Todo discurre apaciblemente, con el camino perfectamente
marcado hasta que, de pronto, el camino aparece interrumpido por un campo
arado. No sé qué ha pasado, si me he pasado alguna desviación o qué. Intento
bordear el campo pero, debido a las últimas lluvias, transito por un barrizal.
Después de varios tanteos doy con una sendita que, finalmente, concluye junto a
otro camino ancho. El único problema es que ha desaparecido la señalización y,
como la tostada siempre cae por el lado de la mantequila, me voy en sentido
contrario.
El camino termina en una carretera que asciende hasta
Cardeñajimeno. Cuando por fin doy con la
ruta hacia el monasterio de San Pedro Cardeña me percato de que el rodeo me ha
costado una hora. Bueno, me digo, por lo menos no llueve. Ya estoy otra vez en
la buena dirección y, llegado al punto más elevado, vislumbro la torre del monasterio,
que está metido en un vallecito. Pero se conoce que hoy toca ejercicio severo
y, en un cruce, vuelvo a tomar la dirección equivocada. Ocurre que el camino se
ha ido estrechando poco a poco y aparezco en un campo de girasoles, lo que me
obliga a bordearlo de nuevo y a transitar campo a través, lo que con el barro
sobreabundante resulta agotador.
Para cuando quiero rectificar ya estoy tan adentro que no
merece la pena regresar así que tiro para adelante y termino exhausto. Al fin
veo el muro que delimita la propiedad del monasterio y en el muro, una verja
abierta que conduce a un camino precioso, bordeado de campos cultivados con
mimo. Estoy demasiado cansado como para bordear el muro así que tiro por el
medio. Sólo espero que no me echen a los perros porque la senda tiene toda la
pinta de ser privada. En fin, me digo, esperemos que los buenos monjes sean
benevolentes con un intruso. Durante el trayecto no veo un alma. Un poco antes
de llegar a la primera edificación, que resulta estar medio en ruinas, escucho
un aleteo al borde del camino. Un pajarillo asustado y herido trata de huir,
pero apenas consigue ocultarse en la maleza. Lo dejo a su destino y alcanzo la
otra verja, también abierta y en la que figura el cartel de No pasar. Pero ya estoy
en el crucero que preside la plaza frente al monasterio.
San Pedro Cardeña
Sólo me queda energía para sentarme en uno de sus peldaños y
comer algo a ver si vuelvo en mí. Me digo que es imperdonable haber llegado
hasta aquí y no visitar el monasterio pero, además de poco energía, tengo las
botas llenas de barro y lo voy a poner todo perdido, así que me limita a darle
un vistazo a la iglesia, que está abierta. Una verja me impide el paso pero,
desde ella, puedo ver la nave principal
y una capilla a mi derecha.
La luminosidad y la desnudez de las paredes, en la zona del
altar mayor, me indican que estoy en una iglesia cisterciense. Otro tanto me
dice la capilla lateral. Me encantan los espacios del Císter y hago votos por
regresar lo antes posible para hacer una visita lo más detallada posible pero,
de momento, aún me queda mucho camino y es preciso orientarse.
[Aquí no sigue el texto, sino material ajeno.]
Lemma each_seq_invariant {St : Type} (body : nat → St → outcome St)
  (Inv : nat → St → Prop) (n : nat) (s : St) :
  (∀ t st, (t < n)%nat → Inv t st →
     ∃ st', body t st = Return st' ∧ Inv (S t) st') →
  Inv 0%nat s →
  ∃ s', each body (seq 0 n) s = Return s' ∧ Inv n s'.
Proof.
  intros Hstep.
  assert (∀ len start st, (start + len = n)%nat → Inv start st →
            ∃ s', each body (seq start len) st = Return s' ∧ Inv n s')
    as Hloop.
  { induction len as [|len IH]; intros start st Hn Hinv.
    - exists st. split; [done|]. by replace n with start by lia.
    - cbn [seq each].
      destruct (Hstep start st) as (st' & -> & Hinv'); [lia|done|].
      rewrite bind_Return. apply IH; [lia|done]. }
  intros Hinv. by apply Hloop.
Qed.

Lemma norm_column_step (X : Mat R) (r c t : nat) (M : Mat R) :
  has_shape r c X → (1 ≤ r)%nat → (t < c)%nat →
  norm_inv X r c t M →
  ∃ M', norm_column X t M = Return M' ∧ norm_inv X r c (S t) M'.
Proof.
  intros [HXr HXc] Hr Ht [Hshape Hcols].
  assert (column t X ≠ []) as Hne.
  { intros Hnil. apply (f_equal length) in Hnil.
    rewrite length_column in Hnil. cbn in Hnil. lia. }
  destruct (np_min_least _ Hne) as (lo & Hmin & Hlo).
  destruct (np_max_greatest _ Hne) as (hi & _ & Hhi).
  destruct (Hcols t Ht) as [Hsame _]. specialize (Hsame (le_n t)).
  set (M1 := update_column t (λ v, fadd v (fabs lo)) M).
  assert (column t M1 = map (λ x, x + Rabs lo) (column t X)) as Hcol1.
  { unfold M1. rewrite (column_update_same t c) by (done || apply Hshape).
    by rewrite Hsame. }
  assert (np_max (column t M1) = Return (hi + Rabs lo)) as Hmax.
  { destruct (np_max_greatest (column t M1)) as (hi1 & -> & Hhi1).
    - rewrite Hcol1. intros Hnil. apply (f_equal length) in Hnil.
      rewrite length_map in Hnil. destruct (column t X); [done|discriminate].
    - f_equal. rewrite Hcol1 in Hhi1.
      eapply greatest_unique; [exact Hhi1|]. by apply greatest_shift. }
  exists (update_column t (λ v, fdiv v (hi + Rabs lo)) M1). split.
  - unfold norm_column. rewrite Hmin, bind_Return. fold M1.
    by rewrite Hmax, bind_Return.
  - split; [by apply update_column_shape, update_column_shape|].
    intros j Hj. split.
    + intros Hle. rewrite column_update_other by lia.
      unfold M1. rewrite column_update_other by lia.
      apply (Hcols j Hj). lia.
    + intros Hlt lo' hi' Hlo' Hhi'.
      destruct (decide (j = t)) as [->|Hne'].
      * rewrite (column_update_same t c);
          [|done|by apply (update_column_shape r c), Hshape].
        rewrite Hcol1, map_map.
        rewrite (least_unique _ _ _ Hlo' Hlo), (greatest_unique _ _ _ Hhi' Hhi).
        done.
      * rewrite column_update_other by lia.
        unfold M1. rewrite column_update_other by lia.
        apply (Hcols j Hj); [lia|done..].
Qed.

Lemma rescaled_bounds (lo hi x y z : R) :
  lo <= x <= hi → lo <= y <= hi → lo <= z <= hi → 0 < y ∨ y ≠ z →
  0 <= (x + Rabs lo) / (hi + Rabs lo) <= 1.
Proof.
  intros Hx Hy Hz Hpos.
  assert (0 <= Rabs lo) by apply Rabs_pos.
  assert (- lo <= Rabs lo).
  { rewrite <-Rabs_Ropp. apply Rle_abs. }
  assert (0 < hi + Rabs lo) as Hden.
  { destruct Hpos as [Hpos|Hne]; [lra|].
    destruct (Rtotal_order y z) as [?|[?|?]]; lra. }
  split.
  - apply Rmult_le_pos; [lra|]. left. by apply Rinv_0_lt_compat.
  - apply (Rmult_le_reg_r (hi + Rabs lo)); [done|].
    unfold Rdiv. rewrite Rmult_assoc, Rinv_l by lra. lra.
Qed.
(** ** The order of the transactions *)

Lemma containment_count_Permutation (S : gset string)
    (T T' : list (gset string)) :
  T ≡ₚ T' → containment_count S T = containment_count S T'.
Proof. intros HP. unfold containment_count. by rewrite HP. Qed.

Lemma relative_support_Permutation (c : nat) (T T' : list (gset string)) :
  T ≡ₚ T' → relative_support c T = relative_support c T'.
Proof.
  intros HP. unfold relative_support. by rewrite (Permutation_length HP).
Qed.

Lemma count_support_Permutation (C : gset (gset string))
    (T T' : list (gset string)) (ms : Qc) :
  T ≡ₚ T' → count_support C T ms = count_support C T' ms.
Proof.
  intros HP. destruct (decide (T = [])) as [->|HT].
  { apply Permutation_nil_l in HP. by subst. }
  assert (HT' : T' ≠ []).
  { intros ->. by apply Permutation_nil_r in HP. }
  destruct (count_support_spec C T ms HT) as (m & -> & Hm).
  destruct (count_support_spec C T' ms HT') as (m' & -> & Hm').
  f_equal. apply map_eq. intros S. rewrite Hm, Hm'.
  rewrite (containment_count_Permutation S T T' HP).
  by rewrite (relative_support_Permutation _ T T' HP).
Qed.

Lemma seed_Permutation (T T' : list (gset string)) :
  T ≡ₚ T' → single_items (build_graph T) = single_items (build_graph T').
Proof.
  intros HP. apply set_eq. intros S. rewrite !elem_of_seed.
  split; intros (x & -> & (t & Ht & Hx) & Hpre); exists x;
    (split; [done|]); (split; [|done]); exists t; (split; [|done]).
  - by rewrite <- HP.
  - by rewrite HP.
Qed.

Lemma lcofi_loop_Permutation (T T' : list (gset string)) (ms : Qc)
    (fuel : nat) (freq : gmap (gset string) nat)
    (all : list (gmap (gset string) nat)) (k : nat) :
  T ≡ₚ T' →
  lcofi_loop (λ itemsets transactions,
                count_support itemsets transactions ms) T fuel freq all k
  = lcofi_loop (λ itemsets transactions,
                  count_support itemsets transactions ms) T' fuel freq all k.
Proof.
  intros HP. revert freq all k.
  induction fuel as [|fuel IH]; intros freq all k.
  - simpl. by destruct (decide (freq = ∅)).
  - destruct (decide (freq = ∅)) as [->|Hne].
    + by rewrite !lcofi_loop_empty.
    + rewrite !lcofi_loop_step by done.
      rewrite (count_support_Permutation _ T T' ms HP).
      destruct (count_support _ T' ms) as [e|freq']; [done|]. apply IH.
Qed.

(** X7. The order of the transactions does not matter: for two
    transaction lists that are permutations of each other, [count_support]
    returns the same mapping (or fails alike) for the same candidates, and
    [lcofi] returns the same levels, although the transaction nodes of the
    incidence graph are numbered by position. *)
Theorem mining_ignores_transaction_order (T T' : list (gset string))
    (min_support : Qc) (HP : T ≡ₚ T') :
  (∀ C, count_support C T min_support = count_support C T' min_support)
  ∧ (∀ fuel, lcofi fuel T min_support = lcofi fuel T' min_support).
Proof.
  split.
  - intros C. by apply count_support_Permutation.
  - intros fuel. unfold lcofi, lcofi_with.
    rewrite (seed_Permutation T T' HP).
    rewrite (count_support_Permutation _ T T' min_support HP).
    destruct (count_support _ T' min_support) as [e|freq]; [done|].
    by apply lcofi_loop_Permutation.
Qed.

Lemma mining_ignores_transaction_order_witness :
  ([ {["A"; "B"]}; {["B"]} ] : list (gset string))
    ≡ₚ [ {["B"]}; {["A"; "B"]} ]
  ∧ (∀ C, count_support C [ {["A"; "B"]}; {["B"]} ] (Q2Qc (3 # 5))
          = count_support C [ {["B"]}; {["A"; "B"]} ] (Q2Qc (3 # 5)))
  ∧ (∀ fuel, lcofi fuel [ {["A"; "B"]}; {["B"]} ] (Q2Qc (3 # 5))
             = lcofi fuel [ {["B"]}; {["A"; "B"]} ] (Q2Qc (3 # 5))).
Proof.
  assert (HP : ([ {["A"; "B"]}; {["B"]} ] : list (gset string))
                 ≡ₚ [ {["B"]}; {["A"; "B"]} ]).
  { apply Permutation_swap. }
  split; [exact HP|].
  exact (mining_ignores_transaction_order _ _ (Q2Qc (3 # 5)) HP).
Defined.

(** ** The edges of the incidence graph *)

Lemma elem_of_neighbours_add_edge (u v : string) (G : Graph) (x n : string) :
  n ∈ neighbours (adj (add_edge u v G)) x
  ↔ n ∈ neighbours (adj G) x ∨ (x = u ∧ n = v) ∨ (x = v ∧ n = u).
Proof.
  unfold add_edge, neighbours. simpl.
  destruct (decide (v = x)) as [->|Hv].
  - rewrite lookup_insert_eq. simpl.
    destruct (decide (u = x)) as [->|Hu].
    + rewrite lookup_insert_eq. simpl.
      rewrite !elem_of_union, !elem_of_singleton. naive_solver.
    + rewrite lookup_insert_ne by done.
      rewrite !elem_of_union, !elem_of_singleton. naive_solver.
  - rewrite lookup_insert_ne by done.
    destruct (decide (u = x)) as [->|Hu].
    + rewrite lookup_insert_eq. simpl.
      rewrite !elem_of_union, !elem_of_singleton. naive_solver.
    + rewrite lookup_insert_ne by done. naive_solver.
Qed.

Lemma elem_of_neighbours_add_items (tn : string) (items : list string)
    (G : Graph) (x n : string) :
  n ∈ neighbours (adj (foldl (λ G item, add_edge tn item G) G items)) x
  ↔ n ∈ neighbours (adj G) x
    ∨ (x = tn ∧ n ∈ items) ∨ (n = tn ∧ x ∈ items).
Proof.
  revert G. induction items as [|y items IH]; intros G.
  - simpl. rewrite !elem_of_nil. naive_solver.
  - simpl. rewrite IH, elem_of_neighbours_add_edge, !elem_of_cons.
    naive_solver.
Qed.

Lemma elem_of_neighbours_build_from (l : list (nat * gset string))
    (G : Graph) (x n : string) :
  n ∈ neighbours
        (adj (foldl (λ G '(i, transaction),
                       foldl (λ G item, add_edge (transaction_node i) item G)
                             G (elements transaction)) G l)) x
  ↔ n ∈ neighbours (adj G) x
    ∨ ∃ i t, (i, t) ∈ l
             ∧ ((x = transaction_node i ∧ n ∈ t)
                ∨ (n = transaction_node i ∧ x ∈ t)).
Proof.
  revert G. induction l as [|[i t] l IH]; intros G.
  - simpl. split; [by left|]. intros [?|(i & t & Hin & _)]; [done|].
    by apply elem_of_nil in Hin.
  - simpl. rewrite IH, elem_of_neighbours_add_items.
    rewrite !elem_of_elements. split.
    + intros [[Hn | Hn] | (i' & t' & Hin & Hn)].
      * by left.
      * right. exists i, t. split; [left | done].
      * right. exists i', t'. split; [by right | done].
    + intros [Hn | (i' & t' & Hin & Hn)]; [by left; left|].
      apply elem_of_cons in Hin as [[= -> ->] | Hin].
      * left. by right.
      * right. by exists i', t'.
Qed.
(** * WebRequest: the life cycle of one resource load

    A shallow embedding of [WebKit/android/WebCoreSupport/WebRequest.cpp].
    The object's members are a record, the member functions are computations
    in a state monad that can crash (a failed [ASSERT], a null pointer) and
    the collaborators the file only calls (the URL request of the network
    stack, the Java input stream, the loader client on the WebCore thread)
    are observed through logs and answer scripts carried by the world. *)

From Stdlib Require Import ZArith List String Ascii Bool Lia Arith.
From Stdlib Require Import Strings.Byte.
Import ListNotations.

Local Open Scope string_scope.
Local Open Scope Z_scope.
Local Open Scope list_scope.

(** ** Data model *)

(** Modelled from the spec: the [LoadState] enumeration is declared in
    WebRequest.h, which is not part of the sources; the order of its values is
    the one of the spec's data model, with [Cancelled] between [GotData] and
    [Finished] as the comparisons of [cancel] require. *)
Inductive LoadState : Type :=
  | Created | Started | Response | GotData | Cancelled | Finished | Deleted.

Definition LoadState_rank (s : LoadState) : Z :=
  match s with
  | Created => 0 | Started => 1 | Response => 2 | GotData => 3
  | Cancelled => 4 | Finished => 5 | Deleted => 6
  end.

Definition state_ltb (a b : LoadState) : bool := LoadState_rank a <? LoadState_rank b.
Definition state_leb (a b : LoadState) : bool := LoadState_rank a <=? LoadState_rank b.
Definition state_eqb (a b : LoadState) : bool := LoadState_rank a =? LoadState_rank b.

(** [const int kInitialReadBufSize = 32768;] *)
Definition kInitialReadBufSize : Z := 32768.

(** A parsed URL: only its text and its scheme are looked at. *)
Record GURL : Type := mkGURL_fields { spec : string; scheme : string }.

Definition SchemeIs (u : GURL) (s : string) : bool := String.eqb (scheme u) s.

(** [request->status()]: the two predicates the file asks of it. *)
Record URLRequestStatus : Type :=
  { is_success : bool; is_io_pending : bool }.

(** The network stack's request object, as far as this file reads it. *)
Record URLRequest : Type := { url : GURL; status : URLRequestStatus }.

(** [net::IOBuffer]: every [new] yields a buffer of its own; [buf_id] is its
    identity, [buf_size] the capacity it was allocated with. *)
Record IOBuffer : Type := { buf_id : nat; buf_size : Z }.

(** [WebResponse] is built by one of two constructors, from a request or from
    its five fields, and [setUrl] rewrites its URL. *)
Inductive WebResponse : Type :=
  | WebResponse_of_request (request : option URLRequest)
  | WebResponse_of_fields (url_ mimeType : string) (expectedSize : Z)
                          (encoding : string) (httpStatusCode : Z)
  | setUrl (response : WebResponse) (url_ : string).

(** The calls of [WebUrlLoaderClient] that are posted to the main thread. *)
Inductive Notification : Type :=
  | didReceiveResponse (response : WebResponse)
  | willSendRequest (response : WebResponse)
  | authRequired (authInfo : string)
  | didReceiveData (buffer : option IOBuffer) (size : Z)
  | didReceiveAndroidFileData (data : list byte)
  | didReceiveDataUrl (data : string)
  | didFail (response : WebResponse)
  | didFinishLoading.

(** The calls made on [m_request]. *)
Inductive TransportCall : Type :=
  | call_SetExtraRequestHeaders (headers : string)
  | call_set_referrer (referrer : string)
  | call_set_method (method : string)
  | call_AppendBytesToUpload (data : list byte)
  | call_set_context (isPrivateBrowsing : bool)
  | call_Start
  | call_Cancel
  | call_SetAuth (username password : string)
  | call_CancelAuth
  | call_Read (buffer : IOBuffer) (size : Z).

(** What one [URLRequest::Read] answers: its return value, the value left in
    [*bytesRead] and the request's status afterwards. *)
Record ReadResult : Type :=
  { rr_ret : bool; rr_bytes : Z; rr_status : URLRequestStatus }.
A partir de aquí se anda por una pista amplia que llanea. De
vez en cuando se ve una encina. Escucho los ladridos lejanos y potentes de dos
mastines que vigilan una finca, tras una cerca, afortunadamente. A mano derecha
se dejan los restos de una cantera y comienza un recorrido por un bosque de
encinas y quejigos, con senderos de piedras y tierra rojiza reblandecida por
las últimas lluvias.
Aquí ya no se escucha el ruido de la carretera, sino que hay
un gran silencio que, lamentablemente, no dura demasiado, pues lo interrumpe el
estruendo de la omnipresente máquina de cortar madera.
El camino sube y baja, la espesura del bosque tiene un color
entre verde y gris, por efecto de un líquen que ha colonizado los pequeños
robles o quejigos y ha invadido, de forma espectacular, los troncos y las
ramas. Se ven setas aquí y allá.
Tras dos o tres kilómetros aparece, a mano derecha, la primera
de las cuevas, que no tiene nombre, pero sí un cartel en el que se informa
sobre las dimensiones de la misma. La boca es estrecha pero el interior, al que
me asomo con prudencia, debe de ser profundo. Hace falta valor para meterse en
un sitio como éste pero, como es sabido, hay gente que ha hecho de esto su
afición y, a veces, un modo de vida.
El sendero gira luego a la izquierda y se estrecha
considerablemente. Por alguna razón desconocida para mí los líquenes sobre el
arbolado se han incrementado. Pronto aparecen las denominadas Cuevas del
Carrascal, situadas sobre un pequeño promontorio. Se ven tres grandes bocas y
luego ya no se ve más debido a la oscuridad. Por aquí cerca está también la
Cueva del Portal de Belén.
Cuevas del Carrascal
Dos kilómetros adelante, en un suave descenso y tras salir
del bosque y volver a divisar los campos y la llanura del páramo, aparece de
nuevo Castrillo del Val. En el momento en que llego a la primera calle veo a un
pastor conduciendo un rebaño de ovejas hacia los campos; los perros se muestran
infatigables en su trabajo.
Cuando me estoy quitando las botas junto al coche y debajo
de los castaños de la plaza llega un perrillo para saludarme. Luego se vuelve
con su amo, un hombre de edad que camina lentamente.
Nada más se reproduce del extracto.